Can Lessons from the COVID-19 Crisis Help Reduce Design-Related Disputes in Construction?
Introduction
Recent advances in technology have brought about significant improvements in how we deliver construction projects. However, design-related failures remain stubbornly at the heart of construction disputes.
Despite numerous initiatives over the years, design errors, omissions, and late submissions continue to be a principal cause of disputes in construction.

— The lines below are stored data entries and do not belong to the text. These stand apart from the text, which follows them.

(** What the informer delivers.  A namespace that stops matching the selector
    comes as a delete. *)
Inductive Event : Type :=
  | Added (name : string) (labels : gmap string string)
  | Deleted (name : string).

Section namespaces.
Variable tenantLabel : string.

Definition tenant_of_labels (labels : gmap string string) : string :=
  if decide (tenantLabel ≠ "") then opt_or "" (labels !! tenantLabel) else "".

Definition add (name : string) (labels : gmap string string) (n : Current) : Current * list Note :=
  let tenant := tenant_of_labels labels in
  if decide (n !! name = Some tenant) then (n, [])
  else (<[name := tenant]> n, [([name], [])]).

Definition remove (name : string) (n : Current) : Current * list Note :=
  match n !! name with
  | None => (n, [])
  | Some _ => (delete name n, [([], [name])])
  end.

Definition handle (e : Event) (n : Current) : Current * list Note :=
  match e with Added name labels => add name labels n | Deleted name => remove name n end.

Fixpoint handle_all (es : list Event) (n : Current) : Current * list Note :=
  match es with
  | [] => (n, [])
  | e :: es => let '(n, notes) := handle e n in
               let '(n, notes') := handle_all es n in (n, notes ++ notes')
  end.

(** What a new observer is told at once. *)
Definition OnChange (n : Current) : list Note :=
  match (map_to_list n).*1 with [] => [] | existing => [(existing, [])] end.
End namespaces.

Definition Serves (n : Current) (namespace : string) : bool := bool_decide (is_Some (n !! namespace)).
Definition TenantOf (n : Current) (namespace : string) : option string := n !! namespace.

(** Two orders of the map: whatever the range visits first. *)
Definition Tenants (visit : list (string * string)) : list string :=
  fold_left (λ out nt, if decide (nt.2 = "" ∨ nt.2 ∈ out) then out else out ++ [nt.2]) visit [].
Definition NamespacesOfTenant (visit : list (string * string)) (tenant : string) : list string :=
  (filter (λ nt : string * string, nt.2 = tenant ∧ tenant ≠ "") visit).*1.
Definition List_ (n : Current) : list string := (map_to_list n).*1.
End Namespaces.

(** ** scoped.go *)
Module Scoped.

Definition scopedKinds : list string := ["services"; "endpointslices"; "pods";
  "networkpolicies"; "ingresses"; "persistentvolumeclaims"].
Definition Fresh : State := mkState ∅ ∅ ∅ ∅ ∅ ∅ ∅.
Definition set_built (f : gmap string Binding → gmap string Binding) (s : State) : State :=
  mkState (f (built s)) (refused s) (apis s) (services s) (volumes s) (ingresses s) (netpols s).
Definition set_refused (f : gset string → gset string) (s : State) : State :=
  mkState (built s) (f (refused s)) (apis s) (services s) (volumes s) (ingresses s) (netpols s).
Definition set_apis (f : gmap string Session → gmap string Session) (s : State) : State :=
  mkState (built s) (refused s) (f (apis s)) (services s) (volumes s) (ingresses s) (netpols s).
Definition set_services (f : gmap string Reconciler → gmap string Reconciler) (s : State) : State :=
  mkState (built s) (refused s) (apis s) (f (services s)) (volumes s) (ingresses s) (netpols s).
Definition set_volumes (f : gmap string Reconciler → gmap string Reconciler) (s : State) : State :=
  mkState (built s) (refused s) (apis s) (services s) (f (volumes s)) (ingresses s) (netpols s).
Definition set_ingresses (f : gmap string Reconciler → gmap string Reconciler) (s : State) : State :=
  mkState (built s) (refused s) (apis s) (services s) (volumes s) (f (ingresses s)) (netpols s).
Definition set_netpols (f : gmap string Reconciler → gmap string Reconciler) (s : State) : State :=
  mkState (built s) (refused s) (apis s) (services s) (volumes s) (ingresses s) (f (netpols s)).

Section resolver.
Context {W : Type} `{!SecretsAPI W}.
(** The namespace watch's answers. *)
Variable TenantOf : string → option string.
Variable SecretName : option (string → string).
(** The order in which the two recorded halves are compared. *)
Variable order : list string.

Abbreviation T := (M (State * W)).

Definition secretName (tenant : string) : string :=
  match SecretName with Some f => f tenant | None => tenant end.

Definition found (client : Session) (key : string) : string :=
  if decide (key = ProjectAnnotation) then Project client else Region client.

Definition refusal (tenant key recorded found : string) : gerror :=
  ErrMsg ("tenant " +:+ tenant +:+ " is bound to " +:+ key +:+ "=" +:+ recorded +:+
    " but its credential authenticates as " +:+ found +:+ "; " +:+
    "refusing to act. Changing the binding is a migration, not an edit: " +:+
    "drain the tenant under the old credential first, or its existing " +:+
    "capsules become invisible and unreclaimable").

Definition reportRefusal (tenant : string) : T () := own_modify (set_refused (union {[tenant]})).

(** The missing halves; the first that disagrees refuses. *)
Definition compare_step (tenant : string) (secret : Secret) (client : Session)
    (missing : list string) (key : string) : T (list string) :=
  let recorded := value (sec_Annotations secret) key in
  let found := found client key in
  if decide (recorded = "") then mret (missing ++ [key])
  else if decide (found = "") then mret missing
  else if decide (recorded ≠ found) then
    reportRefusal tenant ≫= λ _, fail (refusal tenant key recorded found)
  else mret missing.

(** A patch that fails is logged. *)
Definition record (secret : Secret) (client : Session) (missing : list string) : T () :=
  let annotations : gmap string string :=
    list_to_map (map (λ k, (k, found client k)) (filter (λ k, found client k ≠ "") missing)) in
  if decide (annotations = ∅) then mret ()
  else _ ← on_service (try (secret_Patch (sec_Name secret) annotations)); mret ().

Definition checkBinding (tenant : string) (secret : Secret) (client : Session) : T () :=
  missing ← fold_each (compare_step tenant secret client) [] order;
  if decide (missing = []) then mret () else record secret client missing.

Definition connect (tenant : string) : T Binding :=
  let name := secretName tenant in
  r ← on_service (try (secret_Get name));
  match r with
  | Err e =>
      if decide (root_cause e = ErrK8sNotFound) then
        fail (ErrMsg ("tenant " +:+ tenant +:+ " has no credential: secret " +:+ go_quote name +:+
          " does not exist"))
      else fail (ErrWrap ("reading the credential of tenant " +:+ tenant) e)
  | Ok secret =>
      client ← wrap ("authenticating tenant " +:+ tenant)
        (on_service (NewSession authenticate (credentialsFrom secret)));
      checkBinding tenant secret client ≫= λ _,
      let get := value (sec_Annotations secret) in
      mret (mkBinding client (get NetworkIDAnnotation) (get VIPSubnetIDAnnotation)
              (get VIPNetworkIDAnnotation))
  end.

Definition BindingFor (namespace : string) : T Binding :=
  match TenantOf namespace with
  | None => fail (ErrMsg ("namespace " +:+ go_quote namespace +:+ " is not served by this process"))
  | Some tenant =>
      if decide (tenant = "") then
        fail (ErrMsg ("namespace " +:+ go_quote namespace +:+
          " names no tenant, so no credential can be chosen for it"))
      else
        s ← own_get;
        match built s !! tenant with
        | Some b => mret b
        | None =>
            b ← connect tenant;
            s ← own_get;
            match built s !! tenant with
            | Some b => mret b
            | None => own_modify (set_built <[tenant := b]>) ≫= λ _, mret b
            end
        end
  end.

Definition For (namespace : string) : T Session :=
  b ← BindingFor namespace; mret (b_Session b).

(** ** pkg/zun/resolved.go *)
Definition apiFor (session : Session) : T Session :=
  s ← own_get;
  match apis s !! Project session with
  | Some api => mret api
  | None =>
      _ ← lift_result (new_client "container" session);
      own_modify (set_apis <[Project session := session]>) ≫= λ _, mret session
  end.

Definition Capsules_For (namespace : string) : T Session :=
  session ← For namespace; apiFor session.

(** A tenant whose credential or endpoint fails is skipped; [fn]'s error stops
    the walk. *)
Definition Capsules_Each (tenants : list string) (namespaceOf : string → option string)
    (fn : string → Session → T ()) : T () :=
  for_each tenants (λ t,
    match namespaceOf t with
    | None => mret ()
    | Some namespace =>
        r ← try (For namespace);
        match r with
        | Err _ => mret ()
        | Ok session =>
            r ← try (apiFor session);
            match r with Err _ => mret () | Ok api => fn t api end
        end
    end).

(** ** multitenant.go *)
Definition servesTenant (t namespace : string) : bool := bool_decide (TenantOf namespace = Some t).

Definition binding (namespace : string) : T (string * Binding) :=
  match TenantOf namespace with
  | None => fail (ErrMsg ("namespace " +:+ go_quote namespace +:+ " names no tenant"))
  | Some t =>
      if decide (t = "") then
        fail (ErrMsg ("namespace " +:+ go_quote namespace +:+ " names no tenant"))
      else b ← BindingFor namespace; mret (t, b)
  end.

Definition networkIDFor (namespace : string) : T string :=
  '(_, b) ← binding namespace;
  if decide (b_NetworkID b = "") then
    fail (ErrMsg ("namespace " +:+ go_quote namespace +:+ ": its tenant's binding names no network"))
  else mret (b_NetworkID b).

Definition not_running (what : string) : gerror :=
  ErrMsg ("the " +:+ what +:+ " controller is not running in this process").
Definition no_subnet (t : string) : gerror :=
  ErrMsg ("tenant " +:+ t +:+ " has no VIP subnet in its binding").
(* ===== verification/LoadBalancing.v ===== *)
(** * Octavia, Neutron's floating IPs and the Service API, as pkg/service and
    pkg/ingress use them

    The objects those packages read and write, the calls they make, one class
    per service, and the documented behaviour of the calls over what can be
    observed: [LBState].  [RefOctavia], [RefFloating] and [RefServices] are
    concrete services the laws hold for. *)

From S2P Require Import Prelude GoStd K8s.
From Stdlib Require Import Ascii.

Local Open Scope string_scope.
Local Open Scope list_scope.

(** ** Objects (gophercloud)

    A row is what a service stores under an id. *)
Record LBRow := mkLBRow {
  lr_Name : string; lr_Description : string; lr_VipSubnetID : string; lr_Provider : string;
  lr_VipAddress : string; lr_VipPortID : string }.
Record LoadBalancer := mkLB {
  lb_ID : string; lb_ProvisioningStatus : string; lb_row : LBRow }.

Record ListenerRow := mkListenerRow {
  lsr_Name : string; lsr_Protocol : string; lsr_ProtocolPort : Z;
  lsr_Loadbalancers : list string }.
(** What is live on a listener beside what it listens on: certificates, the pool
    nothing else claims a request for, the source whitelist, the timeouts. *)
Record ListenerSettings := mkSettings {
  lx_DefaultTlsContainerRef : string; lx_SniContainerRefs : list string;
  lx_DefaultPoolID : string; lx_AllowedCIDRs : list string;
  lx_TimeoutClientData : Z; lx_TimeoutMemberData : Z;
  lx_TimeoutMemberConnect : Z; lx_TimeoutTCPInspect : Z }.
Record Listener := mkListener {
  ls_ID : string; ls_row : ListenerRow; ls_settings : ListenerSettings }.

Record PoolRow := mkPoolRow {
  plr_Name : string; plr_Protocol : string; plr_LBMethod : string;
  plr_Listeners : list string; plr_Loadbalancers : list string; plr_MonitorID : string }.
Record Pool := mkPool { pl_ID : string; pl_row : PoolRow }.

Record Member := mkMember {
  mb_Address : string; mb_ProtocolPort : Z; mb_SubnetID : string; mb_Name : string }.

Record L7Rule := mkL7Rule { l7_RuleType : string; l7_CompareType : string; l7_Value : string }.
#[export] Instance L7Rule_eq_dec : EqDecision L7Rule.
Proof. solve_decision. Defined.
Record L7PolicyRow := mkL7Row {
  lp_Name : string; lp_Action : string; lp_RedirectPoolID : string; lp_rules : list L7Rule }.
Record L7Policy := mkL7Policy {
  l7_ID : string; l7_Name : string; l7_Action : string; l7_RedirectPoolID : string;
  l7_Position : Z }.

Record FIPRow := mkFIPRow {
  fr_FloatingIP : string; fr_FloatingNetworkID : string; fr_PortID : string;
  fr_Description : string }.
Record FloatingIP := mkFIP { fip_ID : string; fip_row : FIPRow }.
(* ===== verification/ServiceOctavia.v ===== *)
(** * pkg/service/octavia.go and floatingip.go: the calls behind a load balancer

    Lookups that tell "not there" from "could not ask", the wait for a load
    balancer to settle, the member set that is replaced as a whole, and the
    public address found by the port it is on. *)

From S2P Require Import Prelude GoStd K8s LoadBalancing.
From Stdlib Require Import Ascii.

Local Open Scope string_scope.
Local Open Scope list_scope.

Definition activeTimeout : Z := 5 * minute.
Definition activePoll : Z := 2 * second.

(** ** octavia.go *)
Section octavia.
Context {W : Type} `{!Octavia W} `{!Clock W}.

Definition GetLoadBalancerByID (id : string) : M W LoadBalancer :=
  r ← try (loadbalancers_Get id);
  match r with
  | Ok lb => mret lb
  | Err e => if ResponseCodeIs e 404 then fail ErrNotFound else fail e
  end.

Definition GetLoadBalancerByName (name : string) : M W LoadBalancer :=
  all ← loadbalancers_List name;
  match all with
  | [] => fail ErrNotFound
  | [lb] => mret lb
  | _ => fail (ErrMsg (pretty (length all) +:+ " load balancers are named " +:+ go_quote name))
  end.

Definition ListLoadBalancers : M W (list LoadBalancer) := loadbalancers_List "".

(** The loop, [None] when [fuel] polls were not enough. *)
Fixpoint wait_loop (fuel : nat) (deadline : Z) (id : string) : M W (option LoadBalancer) :=
  match fuel with
  | O => mret None
  | S fuel =>
      lb ← GetLoadBalancerByID id;
      if decide (lb_ProvisioningStatus lb = "ACTIVE") then mret (Some lb)
      else if decide (lb_ProvisioningStatus lb = "ERROR") then
        fail (ErrMsg ("load balancer " +:+ id +:+ " is in ERROR"))
      else
        t ← time_now;
        if decide (deadline < t)%Z then
          fail (ErrMsg ("load balancer " +:+ id +:+ " was still " +:+ lb_ProvisioningStatus lb +:+
            " after 5m0s"))
        else sleep activePoll ≫= λ _, wait_loop fuel deadline id
  end.

(** One poll every [activePoll] until the deadline has passed, and the one that
    notices. *)
Definition polls : nat := 152.
Definition out_of_fuel : gerror := ErrMsg "out of fuel".

Definition WaitActive (id : string) : M W LoadBalancer :=
  t ← time_now;
  r ← wait_loop polls (t + activeTimeout) id;
  match r with Some lb => mret lb | None => fail out_of_fuel end.

Definition GetListenerByName (lbID name : string) : M W Listener :=
  all ← listeners_List name;
  match find (λ l, str_in lbID (lsr_Loadbalancers (ls_row l))) all with
  | Some l => mret l
  | None => fail ErrNotFound
  end.

Definition GetPoolByListener (lbID listenerID : string) : M W Pool :=
  all ← pools_List lbID "";
  match find (λ p, str_in listenerID (plr_Listeners (pl_row p))) all with
  | Some p => mret p
  | None => fail ErrNotFound
  end.

Definition CreateListener (lbID : string) (opts : ListenerCreateOpts) : M W Listener :=
  l ← listeners_Create opts; WaitActive lbID ≫= λ _, mret l.
Definition CreatePool (lbID : string) (opts : PoolCreateOpts) : M W Pool :=
  p ← pools_Create opts; WaitActive lbID ≫= λ _, mret p.
Definition CreateHealthMonitor (lbID : string) (opts : MonitorCreateOpts) : M W string :=
  m ← monitors_Create opts; WaitActive lbID ≫= λ _, mret m.

(** A member by what this controller sets: where it is, and its subnet. *)
Definition member_key (address : string) (port : Z) (subnet : string) : string :=
  address +:+ "|" +:+ pretty port +:+ "|" +:+ subnet.
Definition current_key (m : Member) : string :=
  member_key (mb_Address m) (mb_ProtocolPort m) (mb_SubnetID m).
Definition desired_key (m : MemberOpts) : string :=
  member_key (mo_Address m) (mo_ProtocolPort m) (opt_or "" (mo_SubnetID m)).

Definition sameMembers (current : list Member) (desired : list MemberOpts) : bool :=
  if decide (length current ≠ length desired) then false
  else
    let have : gset string := list_to_set (map current_key current) in
    forallb (λ d, bool_decide (desired_key d ∈ have)) desired.

Definition SetPoolMembers (lbID poolID : string) (members : list MemberOpts) : M W () :=
  current ← try (pools_ListMembers poolID);
  if match current with Ok c => sameMembers c members | Err _ => false end then mret ()
  else
    pools_BatchUpdateMembers poolID members ≫= λ _,
    WaitActive lbID ≫= λ _, mret ().

Definition DeleteLoadBalancer (id : string) : M W () :=
  ignoring (λ e, ResponseCodeIs e 404) (loadbalancers_Delete id).
End octavia.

But why should this be the case? And does technology have a further role in finding a solution? Might the changes in working practices brought about by Covid-19 lead to a long-term change in approach to design, and what impact might this have on the construction industry?
The CRUX reports and the insight they offer
In 2018, HKA issued its ground-breaking Crux Insight Report – “Claims and Dispute Causation – A Digital Perspective”. This provided detailed analysis of claims and disputes in major capital projects around the world. This was followed a year later by the second Crux report entitled “Claims and Dispute Causation – A Global Market Sector Analysis” which provided an updated and refined analysis based on a larger dataset.
Between them, the two reports provided a detailed insight into the complexities of dispute causation, identifying and ranking key causal factors and commenting on appropriate measures to address and reverse identified trends.
Analysis of the data identified that design issues ranked highly as matters which led to disputes between contracting parties. Three particular causation factors relating to design appeared time and again: incorrect designs, incomplete designs, and late design issue. Combined, they top the league table of dispute causation.
Why does design continue to be a primary cause of disputes?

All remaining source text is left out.